Work to complete
Give back an exact copy of the lines in the records below, from the line that has "Definition set_S_prog (x" through the line that has "Definition set_tab (x", and nothing besides.

══ Data to examine ══

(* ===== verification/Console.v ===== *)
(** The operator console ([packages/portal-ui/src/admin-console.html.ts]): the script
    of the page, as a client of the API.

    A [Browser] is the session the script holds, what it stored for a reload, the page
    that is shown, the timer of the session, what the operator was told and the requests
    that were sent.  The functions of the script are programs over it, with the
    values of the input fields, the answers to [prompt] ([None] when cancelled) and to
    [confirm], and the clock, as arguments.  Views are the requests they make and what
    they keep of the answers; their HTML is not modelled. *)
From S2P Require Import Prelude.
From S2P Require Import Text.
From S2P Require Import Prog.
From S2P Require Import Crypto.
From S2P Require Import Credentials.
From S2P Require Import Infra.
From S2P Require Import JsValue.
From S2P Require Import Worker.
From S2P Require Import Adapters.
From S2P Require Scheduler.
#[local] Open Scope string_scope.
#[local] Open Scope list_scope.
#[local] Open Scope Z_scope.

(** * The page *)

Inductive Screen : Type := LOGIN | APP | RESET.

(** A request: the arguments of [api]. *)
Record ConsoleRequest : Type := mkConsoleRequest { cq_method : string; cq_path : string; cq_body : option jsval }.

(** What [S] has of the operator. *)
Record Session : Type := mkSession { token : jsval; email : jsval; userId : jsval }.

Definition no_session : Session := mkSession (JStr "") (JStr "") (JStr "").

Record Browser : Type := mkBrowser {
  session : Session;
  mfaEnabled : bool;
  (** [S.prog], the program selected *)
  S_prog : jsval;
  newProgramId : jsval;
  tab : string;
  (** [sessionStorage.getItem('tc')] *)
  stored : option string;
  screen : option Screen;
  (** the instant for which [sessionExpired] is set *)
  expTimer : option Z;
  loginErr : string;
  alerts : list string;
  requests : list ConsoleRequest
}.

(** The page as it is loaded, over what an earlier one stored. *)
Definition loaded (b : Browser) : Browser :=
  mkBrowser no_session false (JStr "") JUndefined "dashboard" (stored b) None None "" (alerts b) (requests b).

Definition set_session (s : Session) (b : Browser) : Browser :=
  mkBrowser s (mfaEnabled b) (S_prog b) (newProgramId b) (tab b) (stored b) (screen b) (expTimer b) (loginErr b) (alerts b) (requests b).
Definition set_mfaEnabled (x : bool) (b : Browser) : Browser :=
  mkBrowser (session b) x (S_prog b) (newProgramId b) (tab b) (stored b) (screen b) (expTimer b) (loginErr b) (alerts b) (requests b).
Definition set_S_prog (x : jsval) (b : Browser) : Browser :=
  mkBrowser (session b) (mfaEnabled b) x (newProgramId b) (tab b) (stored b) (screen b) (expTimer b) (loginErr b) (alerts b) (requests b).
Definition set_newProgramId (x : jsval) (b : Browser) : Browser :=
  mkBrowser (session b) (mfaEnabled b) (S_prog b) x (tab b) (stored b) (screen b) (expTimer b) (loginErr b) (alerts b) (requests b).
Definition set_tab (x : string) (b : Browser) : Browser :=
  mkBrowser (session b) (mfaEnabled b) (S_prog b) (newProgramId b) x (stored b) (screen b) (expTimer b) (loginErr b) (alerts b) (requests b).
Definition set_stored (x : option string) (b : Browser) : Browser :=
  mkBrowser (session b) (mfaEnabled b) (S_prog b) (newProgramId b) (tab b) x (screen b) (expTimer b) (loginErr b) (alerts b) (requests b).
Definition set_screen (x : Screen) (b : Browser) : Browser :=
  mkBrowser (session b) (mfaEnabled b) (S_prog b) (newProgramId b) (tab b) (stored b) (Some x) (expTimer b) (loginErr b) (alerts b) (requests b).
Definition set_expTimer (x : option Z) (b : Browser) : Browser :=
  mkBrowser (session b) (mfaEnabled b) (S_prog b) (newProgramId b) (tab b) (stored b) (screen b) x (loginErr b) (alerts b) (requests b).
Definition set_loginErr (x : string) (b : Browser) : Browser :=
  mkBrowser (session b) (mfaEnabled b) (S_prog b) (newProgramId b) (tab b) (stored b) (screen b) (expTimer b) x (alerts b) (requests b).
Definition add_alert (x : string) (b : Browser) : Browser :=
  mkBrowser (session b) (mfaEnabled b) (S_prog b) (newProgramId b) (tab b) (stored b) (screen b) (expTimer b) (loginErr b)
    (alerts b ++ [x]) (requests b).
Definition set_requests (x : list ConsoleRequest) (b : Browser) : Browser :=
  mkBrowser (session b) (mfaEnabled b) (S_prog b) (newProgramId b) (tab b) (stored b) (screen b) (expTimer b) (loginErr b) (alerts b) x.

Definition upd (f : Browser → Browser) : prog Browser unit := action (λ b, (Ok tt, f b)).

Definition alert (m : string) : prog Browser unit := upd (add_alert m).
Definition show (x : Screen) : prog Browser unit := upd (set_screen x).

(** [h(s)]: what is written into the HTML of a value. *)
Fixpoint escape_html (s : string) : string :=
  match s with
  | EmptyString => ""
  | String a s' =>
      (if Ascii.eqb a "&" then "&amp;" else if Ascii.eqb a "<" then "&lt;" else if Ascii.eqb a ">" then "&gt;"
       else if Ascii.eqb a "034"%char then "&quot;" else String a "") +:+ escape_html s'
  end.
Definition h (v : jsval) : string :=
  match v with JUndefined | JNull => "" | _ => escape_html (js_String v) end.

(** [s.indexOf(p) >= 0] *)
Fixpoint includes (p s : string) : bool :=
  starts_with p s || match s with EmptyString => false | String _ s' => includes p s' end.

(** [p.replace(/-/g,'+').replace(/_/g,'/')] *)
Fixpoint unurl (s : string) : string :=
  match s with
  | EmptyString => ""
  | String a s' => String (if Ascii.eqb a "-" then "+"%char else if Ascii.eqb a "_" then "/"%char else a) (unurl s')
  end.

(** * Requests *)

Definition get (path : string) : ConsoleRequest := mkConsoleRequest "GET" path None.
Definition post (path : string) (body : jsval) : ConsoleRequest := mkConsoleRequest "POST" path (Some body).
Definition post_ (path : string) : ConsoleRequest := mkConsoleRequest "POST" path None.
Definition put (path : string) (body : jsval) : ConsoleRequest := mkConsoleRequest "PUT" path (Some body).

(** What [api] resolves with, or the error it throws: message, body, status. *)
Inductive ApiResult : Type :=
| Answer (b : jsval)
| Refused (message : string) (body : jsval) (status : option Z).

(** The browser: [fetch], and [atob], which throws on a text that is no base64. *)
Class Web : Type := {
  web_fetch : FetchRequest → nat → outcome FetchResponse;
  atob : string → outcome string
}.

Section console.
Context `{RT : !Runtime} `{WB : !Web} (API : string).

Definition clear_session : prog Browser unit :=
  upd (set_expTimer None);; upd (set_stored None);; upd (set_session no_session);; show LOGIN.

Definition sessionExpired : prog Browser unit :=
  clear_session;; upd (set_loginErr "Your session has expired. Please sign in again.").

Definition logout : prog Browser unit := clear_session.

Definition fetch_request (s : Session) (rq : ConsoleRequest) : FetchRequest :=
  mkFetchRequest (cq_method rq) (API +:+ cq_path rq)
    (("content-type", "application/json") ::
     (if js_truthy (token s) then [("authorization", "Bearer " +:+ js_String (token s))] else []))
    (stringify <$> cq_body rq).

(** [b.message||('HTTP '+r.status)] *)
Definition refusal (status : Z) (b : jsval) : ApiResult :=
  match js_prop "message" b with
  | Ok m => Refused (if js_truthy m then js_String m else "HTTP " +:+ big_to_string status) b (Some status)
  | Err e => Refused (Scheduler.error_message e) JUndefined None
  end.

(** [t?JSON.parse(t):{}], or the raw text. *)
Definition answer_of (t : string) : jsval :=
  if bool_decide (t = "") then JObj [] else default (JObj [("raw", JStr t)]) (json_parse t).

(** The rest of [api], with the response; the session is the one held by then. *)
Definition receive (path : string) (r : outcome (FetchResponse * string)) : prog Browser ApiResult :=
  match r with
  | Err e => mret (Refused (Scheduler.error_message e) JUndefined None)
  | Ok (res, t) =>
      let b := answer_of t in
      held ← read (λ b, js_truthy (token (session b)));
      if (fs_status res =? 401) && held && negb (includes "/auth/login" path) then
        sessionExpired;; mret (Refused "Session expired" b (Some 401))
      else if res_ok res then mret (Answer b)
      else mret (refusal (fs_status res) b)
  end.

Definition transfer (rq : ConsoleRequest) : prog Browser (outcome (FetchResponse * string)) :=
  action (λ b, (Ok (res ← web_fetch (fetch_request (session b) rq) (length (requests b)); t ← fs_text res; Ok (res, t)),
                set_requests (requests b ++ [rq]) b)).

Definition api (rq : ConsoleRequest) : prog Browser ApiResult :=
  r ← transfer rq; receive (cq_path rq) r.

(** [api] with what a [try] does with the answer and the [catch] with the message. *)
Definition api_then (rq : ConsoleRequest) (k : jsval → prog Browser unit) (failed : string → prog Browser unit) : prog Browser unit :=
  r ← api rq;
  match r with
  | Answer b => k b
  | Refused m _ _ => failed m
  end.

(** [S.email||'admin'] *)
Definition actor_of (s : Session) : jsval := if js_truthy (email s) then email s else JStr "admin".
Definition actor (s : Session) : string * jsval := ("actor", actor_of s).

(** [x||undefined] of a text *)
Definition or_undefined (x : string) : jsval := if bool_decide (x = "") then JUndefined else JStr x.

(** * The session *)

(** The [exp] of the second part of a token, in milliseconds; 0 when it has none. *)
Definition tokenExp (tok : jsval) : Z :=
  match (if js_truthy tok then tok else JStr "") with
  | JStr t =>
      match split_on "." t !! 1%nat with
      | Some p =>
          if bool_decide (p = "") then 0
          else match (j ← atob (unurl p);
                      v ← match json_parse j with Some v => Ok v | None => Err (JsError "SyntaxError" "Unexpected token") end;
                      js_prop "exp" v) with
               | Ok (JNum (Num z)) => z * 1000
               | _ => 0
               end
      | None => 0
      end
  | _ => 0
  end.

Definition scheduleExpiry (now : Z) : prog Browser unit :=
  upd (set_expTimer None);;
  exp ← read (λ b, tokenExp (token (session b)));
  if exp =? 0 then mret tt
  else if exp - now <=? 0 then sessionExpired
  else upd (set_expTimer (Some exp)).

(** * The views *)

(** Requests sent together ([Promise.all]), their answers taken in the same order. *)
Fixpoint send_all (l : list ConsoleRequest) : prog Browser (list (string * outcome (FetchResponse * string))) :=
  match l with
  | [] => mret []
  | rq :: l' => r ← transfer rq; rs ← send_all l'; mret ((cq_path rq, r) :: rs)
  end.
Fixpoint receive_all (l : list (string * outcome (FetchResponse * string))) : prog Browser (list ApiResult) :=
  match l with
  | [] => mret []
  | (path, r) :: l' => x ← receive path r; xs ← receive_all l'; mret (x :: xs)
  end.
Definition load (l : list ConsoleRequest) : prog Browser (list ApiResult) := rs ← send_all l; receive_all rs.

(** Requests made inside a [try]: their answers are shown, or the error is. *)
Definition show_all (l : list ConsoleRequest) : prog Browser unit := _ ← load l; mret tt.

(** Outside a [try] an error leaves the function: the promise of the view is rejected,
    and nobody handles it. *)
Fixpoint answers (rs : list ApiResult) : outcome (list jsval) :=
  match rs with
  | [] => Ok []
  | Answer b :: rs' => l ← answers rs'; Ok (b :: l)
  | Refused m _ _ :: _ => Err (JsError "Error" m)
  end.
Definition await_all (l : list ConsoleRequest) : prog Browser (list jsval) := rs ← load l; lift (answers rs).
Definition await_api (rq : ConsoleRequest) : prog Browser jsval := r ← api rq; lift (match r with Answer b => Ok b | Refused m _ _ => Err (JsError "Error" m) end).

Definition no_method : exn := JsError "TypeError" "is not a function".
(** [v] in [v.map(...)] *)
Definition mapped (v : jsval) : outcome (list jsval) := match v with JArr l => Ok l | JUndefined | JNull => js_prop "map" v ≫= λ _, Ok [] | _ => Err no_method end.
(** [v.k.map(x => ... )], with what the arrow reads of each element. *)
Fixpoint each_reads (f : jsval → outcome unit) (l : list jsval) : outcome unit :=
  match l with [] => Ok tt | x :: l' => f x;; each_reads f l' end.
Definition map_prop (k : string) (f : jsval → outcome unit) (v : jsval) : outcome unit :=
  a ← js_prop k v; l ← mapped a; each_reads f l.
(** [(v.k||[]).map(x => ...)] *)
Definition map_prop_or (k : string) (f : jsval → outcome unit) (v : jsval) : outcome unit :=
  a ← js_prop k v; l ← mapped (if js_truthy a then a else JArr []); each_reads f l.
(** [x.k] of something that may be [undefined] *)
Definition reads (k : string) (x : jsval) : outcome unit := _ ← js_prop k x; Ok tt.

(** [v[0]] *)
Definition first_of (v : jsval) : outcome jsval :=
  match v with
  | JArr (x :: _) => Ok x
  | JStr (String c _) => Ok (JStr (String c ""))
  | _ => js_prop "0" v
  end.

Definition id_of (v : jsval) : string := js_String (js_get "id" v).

═══

Written answer
Definition set_S_prog (x : jsval) (b : Browser) : Browser :=
  mkBrowser (session b) (mfaEnabled b) x (newProgramId b) (tab b) (stored b) (screen b) (expTimer b) (loginErr b) (alerts b) (requests b).
Definition set_newProgramId (x : jsval) (b : Browser) : Browser :=
  mkBrowser (session b) (mfaEnabled b) (S_prog b) x (tab b) (stored b) (screen b) (expTimer b) (loginErr b) (alerts b) (requests b).
Definition set_tab (x : string) (b : Browser) : Browser :=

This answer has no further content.